Start of Data for review
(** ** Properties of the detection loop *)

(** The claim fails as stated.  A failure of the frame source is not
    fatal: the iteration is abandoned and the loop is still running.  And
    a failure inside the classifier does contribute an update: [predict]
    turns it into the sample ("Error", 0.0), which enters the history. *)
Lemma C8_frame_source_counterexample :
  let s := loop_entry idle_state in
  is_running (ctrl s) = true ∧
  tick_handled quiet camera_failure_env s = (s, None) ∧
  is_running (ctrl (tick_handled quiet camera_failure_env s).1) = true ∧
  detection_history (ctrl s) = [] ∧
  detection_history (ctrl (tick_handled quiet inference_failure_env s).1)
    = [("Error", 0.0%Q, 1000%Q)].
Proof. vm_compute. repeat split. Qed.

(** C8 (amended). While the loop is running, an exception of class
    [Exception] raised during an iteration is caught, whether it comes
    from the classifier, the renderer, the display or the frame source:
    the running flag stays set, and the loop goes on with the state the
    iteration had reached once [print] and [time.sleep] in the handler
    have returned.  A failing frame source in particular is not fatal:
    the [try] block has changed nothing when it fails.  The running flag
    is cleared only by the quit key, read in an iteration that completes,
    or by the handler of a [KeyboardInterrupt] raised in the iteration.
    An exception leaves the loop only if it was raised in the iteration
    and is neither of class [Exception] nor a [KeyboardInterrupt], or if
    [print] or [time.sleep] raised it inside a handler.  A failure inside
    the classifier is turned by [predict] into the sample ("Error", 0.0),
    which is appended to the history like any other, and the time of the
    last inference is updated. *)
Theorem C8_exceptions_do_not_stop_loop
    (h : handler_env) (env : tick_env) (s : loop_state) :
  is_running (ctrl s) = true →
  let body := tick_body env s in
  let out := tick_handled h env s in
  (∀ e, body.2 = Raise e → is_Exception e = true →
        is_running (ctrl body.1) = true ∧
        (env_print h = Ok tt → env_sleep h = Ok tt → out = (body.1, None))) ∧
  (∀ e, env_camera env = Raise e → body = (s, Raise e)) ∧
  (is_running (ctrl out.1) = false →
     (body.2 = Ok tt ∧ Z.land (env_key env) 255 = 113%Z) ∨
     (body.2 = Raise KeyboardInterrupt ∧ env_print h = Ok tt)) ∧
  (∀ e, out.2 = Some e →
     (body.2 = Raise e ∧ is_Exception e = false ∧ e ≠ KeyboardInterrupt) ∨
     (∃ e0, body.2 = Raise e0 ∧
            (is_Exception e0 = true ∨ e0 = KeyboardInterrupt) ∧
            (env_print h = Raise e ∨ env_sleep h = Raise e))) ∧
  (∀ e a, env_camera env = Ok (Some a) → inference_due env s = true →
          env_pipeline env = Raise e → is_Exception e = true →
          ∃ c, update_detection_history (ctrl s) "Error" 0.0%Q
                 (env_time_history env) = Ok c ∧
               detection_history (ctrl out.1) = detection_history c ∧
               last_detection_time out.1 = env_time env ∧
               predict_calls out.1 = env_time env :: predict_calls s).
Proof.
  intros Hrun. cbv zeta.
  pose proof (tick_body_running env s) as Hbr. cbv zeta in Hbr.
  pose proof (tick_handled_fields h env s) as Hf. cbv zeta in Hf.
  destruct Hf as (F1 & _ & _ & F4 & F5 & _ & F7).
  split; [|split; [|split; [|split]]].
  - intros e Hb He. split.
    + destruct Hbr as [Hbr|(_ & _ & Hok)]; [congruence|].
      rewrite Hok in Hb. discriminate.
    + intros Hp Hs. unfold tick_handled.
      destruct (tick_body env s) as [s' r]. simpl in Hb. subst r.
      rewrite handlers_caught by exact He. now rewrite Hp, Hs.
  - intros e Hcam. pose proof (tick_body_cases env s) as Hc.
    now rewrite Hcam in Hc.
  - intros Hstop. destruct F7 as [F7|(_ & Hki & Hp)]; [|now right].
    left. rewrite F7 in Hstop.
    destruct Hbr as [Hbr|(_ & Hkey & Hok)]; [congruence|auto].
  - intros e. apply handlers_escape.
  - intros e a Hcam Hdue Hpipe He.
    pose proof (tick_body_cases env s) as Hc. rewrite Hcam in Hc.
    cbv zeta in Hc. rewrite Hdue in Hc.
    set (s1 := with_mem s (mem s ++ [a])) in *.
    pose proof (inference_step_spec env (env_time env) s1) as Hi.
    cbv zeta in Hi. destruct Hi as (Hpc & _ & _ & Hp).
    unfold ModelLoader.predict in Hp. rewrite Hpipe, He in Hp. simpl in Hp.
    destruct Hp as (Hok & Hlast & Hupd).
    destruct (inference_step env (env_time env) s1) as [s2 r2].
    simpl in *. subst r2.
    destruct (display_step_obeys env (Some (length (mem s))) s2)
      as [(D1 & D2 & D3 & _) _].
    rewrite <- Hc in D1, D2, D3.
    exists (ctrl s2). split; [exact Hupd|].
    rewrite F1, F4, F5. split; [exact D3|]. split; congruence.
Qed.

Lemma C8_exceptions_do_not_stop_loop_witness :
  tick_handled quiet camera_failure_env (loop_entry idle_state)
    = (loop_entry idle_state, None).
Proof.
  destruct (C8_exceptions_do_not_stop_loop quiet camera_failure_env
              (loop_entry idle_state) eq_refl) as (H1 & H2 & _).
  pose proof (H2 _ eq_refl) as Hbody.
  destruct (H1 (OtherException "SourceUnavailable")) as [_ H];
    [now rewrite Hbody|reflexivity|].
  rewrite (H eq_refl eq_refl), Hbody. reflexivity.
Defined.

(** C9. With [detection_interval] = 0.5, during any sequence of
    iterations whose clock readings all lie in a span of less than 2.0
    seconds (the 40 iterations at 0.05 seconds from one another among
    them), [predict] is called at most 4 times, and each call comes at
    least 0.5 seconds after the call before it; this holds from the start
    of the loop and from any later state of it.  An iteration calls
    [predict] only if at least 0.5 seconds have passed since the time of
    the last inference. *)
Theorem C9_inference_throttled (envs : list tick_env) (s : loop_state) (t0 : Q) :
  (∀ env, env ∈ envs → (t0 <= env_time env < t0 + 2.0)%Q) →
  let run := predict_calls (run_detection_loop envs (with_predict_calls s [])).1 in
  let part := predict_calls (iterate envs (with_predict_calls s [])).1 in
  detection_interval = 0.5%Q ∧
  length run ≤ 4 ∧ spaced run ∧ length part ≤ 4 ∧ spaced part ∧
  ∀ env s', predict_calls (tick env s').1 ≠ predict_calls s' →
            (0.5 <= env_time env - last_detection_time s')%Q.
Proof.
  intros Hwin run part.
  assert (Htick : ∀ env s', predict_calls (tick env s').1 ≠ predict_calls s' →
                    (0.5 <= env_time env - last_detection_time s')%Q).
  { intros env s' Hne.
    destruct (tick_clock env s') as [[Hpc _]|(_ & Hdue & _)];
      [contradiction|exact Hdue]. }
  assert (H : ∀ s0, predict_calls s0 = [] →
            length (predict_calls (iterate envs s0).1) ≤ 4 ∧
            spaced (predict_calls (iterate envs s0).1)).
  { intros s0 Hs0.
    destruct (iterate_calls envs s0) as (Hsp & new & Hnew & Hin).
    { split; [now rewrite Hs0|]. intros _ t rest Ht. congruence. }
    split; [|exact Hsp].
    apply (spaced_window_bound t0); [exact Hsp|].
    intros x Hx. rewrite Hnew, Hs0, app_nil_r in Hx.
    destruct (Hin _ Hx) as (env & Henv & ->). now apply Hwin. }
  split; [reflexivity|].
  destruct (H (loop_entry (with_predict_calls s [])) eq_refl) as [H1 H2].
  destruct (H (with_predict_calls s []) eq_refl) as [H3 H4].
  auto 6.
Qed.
End of Data for review
Start of Data for review
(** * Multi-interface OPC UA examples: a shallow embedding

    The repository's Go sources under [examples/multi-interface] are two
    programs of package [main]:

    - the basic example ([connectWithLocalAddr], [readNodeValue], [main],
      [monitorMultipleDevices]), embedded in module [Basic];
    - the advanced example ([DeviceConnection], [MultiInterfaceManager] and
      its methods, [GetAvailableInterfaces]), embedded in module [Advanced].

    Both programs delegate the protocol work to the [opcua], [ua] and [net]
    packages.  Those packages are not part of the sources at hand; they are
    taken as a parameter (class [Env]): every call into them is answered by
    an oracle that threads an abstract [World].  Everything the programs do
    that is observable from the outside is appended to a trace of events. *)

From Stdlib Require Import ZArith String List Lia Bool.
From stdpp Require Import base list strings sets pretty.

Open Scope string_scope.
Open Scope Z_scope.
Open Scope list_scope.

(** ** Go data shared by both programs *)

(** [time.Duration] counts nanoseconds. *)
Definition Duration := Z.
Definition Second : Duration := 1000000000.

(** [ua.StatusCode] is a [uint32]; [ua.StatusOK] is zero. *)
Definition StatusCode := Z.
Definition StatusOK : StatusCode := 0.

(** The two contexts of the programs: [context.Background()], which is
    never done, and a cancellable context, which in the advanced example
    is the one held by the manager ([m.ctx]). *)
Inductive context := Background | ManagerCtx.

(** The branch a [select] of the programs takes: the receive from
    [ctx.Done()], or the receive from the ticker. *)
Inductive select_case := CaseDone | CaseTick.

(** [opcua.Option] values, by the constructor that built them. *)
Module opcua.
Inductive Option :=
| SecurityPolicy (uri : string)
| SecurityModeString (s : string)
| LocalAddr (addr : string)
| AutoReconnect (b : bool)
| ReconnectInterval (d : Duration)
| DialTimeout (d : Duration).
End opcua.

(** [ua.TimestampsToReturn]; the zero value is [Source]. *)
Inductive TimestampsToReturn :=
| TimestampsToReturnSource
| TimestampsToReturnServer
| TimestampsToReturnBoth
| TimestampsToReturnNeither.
End of Data for review
Start of Data for review
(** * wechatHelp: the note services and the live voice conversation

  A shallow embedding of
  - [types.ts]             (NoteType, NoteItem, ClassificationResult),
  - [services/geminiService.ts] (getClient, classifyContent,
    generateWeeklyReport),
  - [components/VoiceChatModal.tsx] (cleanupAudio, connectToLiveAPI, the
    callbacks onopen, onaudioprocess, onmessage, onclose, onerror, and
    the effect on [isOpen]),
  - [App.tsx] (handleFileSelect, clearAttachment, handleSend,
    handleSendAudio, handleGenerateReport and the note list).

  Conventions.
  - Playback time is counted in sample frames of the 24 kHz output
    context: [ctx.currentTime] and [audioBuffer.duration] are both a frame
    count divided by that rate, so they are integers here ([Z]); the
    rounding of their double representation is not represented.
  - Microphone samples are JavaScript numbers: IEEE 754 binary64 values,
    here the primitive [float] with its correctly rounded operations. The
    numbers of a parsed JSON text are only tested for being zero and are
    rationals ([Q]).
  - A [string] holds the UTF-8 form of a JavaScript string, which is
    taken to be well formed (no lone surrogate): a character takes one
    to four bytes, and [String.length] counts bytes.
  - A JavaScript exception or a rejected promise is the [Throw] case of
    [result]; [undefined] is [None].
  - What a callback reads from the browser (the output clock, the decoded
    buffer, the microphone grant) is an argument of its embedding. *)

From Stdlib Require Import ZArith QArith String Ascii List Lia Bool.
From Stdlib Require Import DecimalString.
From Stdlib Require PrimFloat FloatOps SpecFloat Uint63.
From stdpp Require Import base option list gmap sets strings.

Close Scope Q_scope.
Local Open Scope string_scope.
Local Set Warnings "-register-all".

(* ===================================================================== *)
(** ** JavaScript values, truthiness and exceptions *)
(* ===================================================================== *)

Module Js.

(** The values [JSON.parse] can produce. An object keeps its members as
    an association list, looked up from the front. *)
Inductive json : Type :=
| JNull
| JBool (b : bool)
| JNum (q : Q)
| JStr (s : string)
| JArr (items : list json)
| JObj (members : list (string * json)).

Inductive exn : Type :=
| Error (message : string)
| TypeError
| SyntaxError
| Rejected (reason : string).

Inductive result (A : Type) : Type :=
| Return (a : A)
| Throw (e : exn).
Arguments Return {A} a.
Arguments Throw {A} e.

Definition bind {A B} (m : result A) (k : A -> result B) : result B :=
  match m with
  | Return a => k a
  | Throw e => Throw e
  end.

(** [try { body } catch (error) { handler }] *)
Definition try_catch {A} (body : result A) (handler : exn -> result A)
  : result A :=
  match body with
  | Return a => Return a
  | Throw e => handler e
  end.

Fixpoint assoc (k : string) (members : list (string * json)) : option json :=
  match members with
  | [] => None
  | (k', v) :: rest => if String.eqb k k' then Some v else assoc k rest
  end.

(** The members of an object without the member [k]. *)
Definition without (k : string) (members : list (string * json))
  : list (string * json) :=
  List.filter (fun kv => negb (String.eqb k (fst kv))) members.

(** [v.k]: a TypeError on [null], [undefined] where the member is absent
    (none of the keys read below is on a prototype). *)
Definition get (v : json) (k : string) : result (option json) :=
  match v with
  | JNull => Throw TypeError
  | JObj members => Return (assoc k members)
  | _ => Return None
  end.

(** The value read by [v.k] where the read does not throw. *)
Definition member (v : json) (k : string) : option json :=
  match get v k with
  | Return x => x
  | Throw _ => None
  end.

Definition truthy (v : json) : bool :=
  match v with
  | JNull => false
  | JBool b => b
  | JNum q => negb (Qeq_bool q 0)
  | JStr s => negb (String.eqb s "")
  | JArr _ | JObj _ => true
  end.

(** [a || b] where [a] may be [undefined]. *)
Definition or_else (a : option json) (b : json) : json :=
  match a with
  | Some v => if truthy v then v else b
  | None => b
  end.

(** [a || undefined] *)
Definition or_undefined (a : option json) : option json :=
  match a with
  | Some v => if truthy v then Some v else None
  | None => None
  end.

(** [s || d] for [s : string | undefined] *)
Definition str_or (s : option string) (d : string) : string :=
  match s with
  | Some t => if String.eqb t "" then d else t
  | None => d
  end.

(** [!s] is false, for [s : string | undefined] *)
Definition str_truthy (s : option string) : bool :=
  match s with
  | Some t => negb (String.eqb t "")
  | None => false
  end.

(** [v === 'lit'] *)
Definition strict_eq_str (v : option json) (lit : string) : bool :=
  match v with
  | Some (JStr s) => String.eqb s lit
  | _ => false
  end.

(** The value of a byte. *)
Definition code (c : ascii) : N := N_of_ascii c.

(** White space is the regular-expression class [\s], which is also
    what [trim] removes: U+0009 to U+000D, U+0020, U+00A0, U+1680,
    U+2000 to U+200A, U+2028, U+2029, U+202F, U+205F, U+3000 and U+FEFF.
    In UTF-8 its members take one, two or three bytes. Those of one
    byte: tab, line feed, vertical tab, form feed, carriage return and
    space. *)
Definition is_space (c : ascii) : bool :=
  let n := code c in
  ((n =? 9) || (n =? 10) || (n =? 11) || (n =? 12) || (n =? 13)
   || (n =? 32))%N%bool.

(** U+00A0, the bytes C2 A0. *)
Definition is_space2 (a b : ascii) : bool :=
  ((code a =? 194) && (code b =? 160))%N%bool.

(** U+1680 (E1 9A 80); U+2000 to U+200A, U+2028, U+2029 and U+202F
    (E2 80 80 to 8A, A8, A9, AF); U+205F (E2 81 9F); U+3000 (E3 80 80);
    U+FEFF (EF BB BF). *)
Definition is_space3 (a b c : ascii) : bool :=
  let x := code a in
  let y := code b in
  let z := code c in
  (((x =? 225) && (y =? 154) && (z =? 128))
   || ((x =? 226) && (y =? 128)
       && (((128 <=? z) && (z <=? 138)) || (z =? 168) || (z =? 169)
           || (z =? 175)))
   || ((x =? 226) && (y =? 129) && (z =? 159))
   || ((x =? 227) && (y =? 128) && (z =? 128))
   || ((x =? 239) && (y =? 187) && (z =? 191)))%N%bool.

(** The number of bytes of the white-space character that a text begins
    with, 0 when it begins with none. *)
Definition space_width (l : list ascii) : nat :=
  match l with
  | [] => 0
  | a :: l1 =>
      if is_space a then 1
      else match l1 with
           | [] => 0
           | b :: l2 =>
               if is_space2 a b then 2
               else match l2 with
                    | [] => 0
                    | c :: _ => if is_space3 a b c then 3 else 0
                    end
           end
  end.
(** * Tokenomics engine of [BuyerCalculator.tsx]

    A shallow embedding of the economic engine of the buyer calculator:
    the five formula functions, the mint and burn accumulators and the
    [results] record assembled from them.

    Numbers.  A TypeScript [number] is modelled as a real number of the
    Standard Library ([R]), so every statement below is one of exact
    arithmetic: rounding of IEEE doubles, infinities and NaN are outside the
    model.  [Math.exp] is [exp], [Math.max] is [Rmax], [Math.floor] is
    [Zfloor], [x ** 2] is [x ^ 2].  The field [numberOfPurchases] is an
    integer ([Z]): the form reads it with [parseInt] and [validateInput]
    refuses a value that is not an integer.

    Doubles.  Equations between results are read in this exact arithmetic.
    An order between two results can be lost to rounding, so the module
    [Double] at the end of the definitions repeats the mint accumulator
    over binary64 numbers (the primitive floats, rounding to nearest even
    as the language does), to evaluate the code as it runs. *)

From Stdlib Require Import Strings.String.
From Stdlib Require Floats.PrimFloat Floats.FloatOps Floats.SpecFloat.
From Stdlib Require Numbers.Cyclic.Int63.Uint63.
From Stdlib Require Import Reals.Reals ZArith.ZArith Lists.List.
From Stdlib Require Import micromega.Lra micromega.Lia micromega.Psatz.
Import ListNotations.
End of Data for review
● Task brief
Which lines above run from the one containing "(** * Tokenomics" to the one containing "[Zfloor], [x **"? Give them again exactly, both ends included.

● Solution to the problem
(** * Tokenomics engine of [BuyerCalculator.tsx]

    A shallow embedding of the economic engine of the buyer calculator:
    the five formula functions, the mint and burn accumulators and the
    [results] record assembled from them.

    Numbers.  A TypeScript [number] is modelled as a real number of the
    Standard Library ([R]), so every statement below is one of exact
    arithmetic: rounding of IEEE doubles, infinities and NaN are outside the
    model.  [Math.exp] is [exp], [Math.max] is [Rmax], [Math.floor] is
    [Zfloor], [x ** 2] is [x ^ 2].  The field [numberOfPurchases] is an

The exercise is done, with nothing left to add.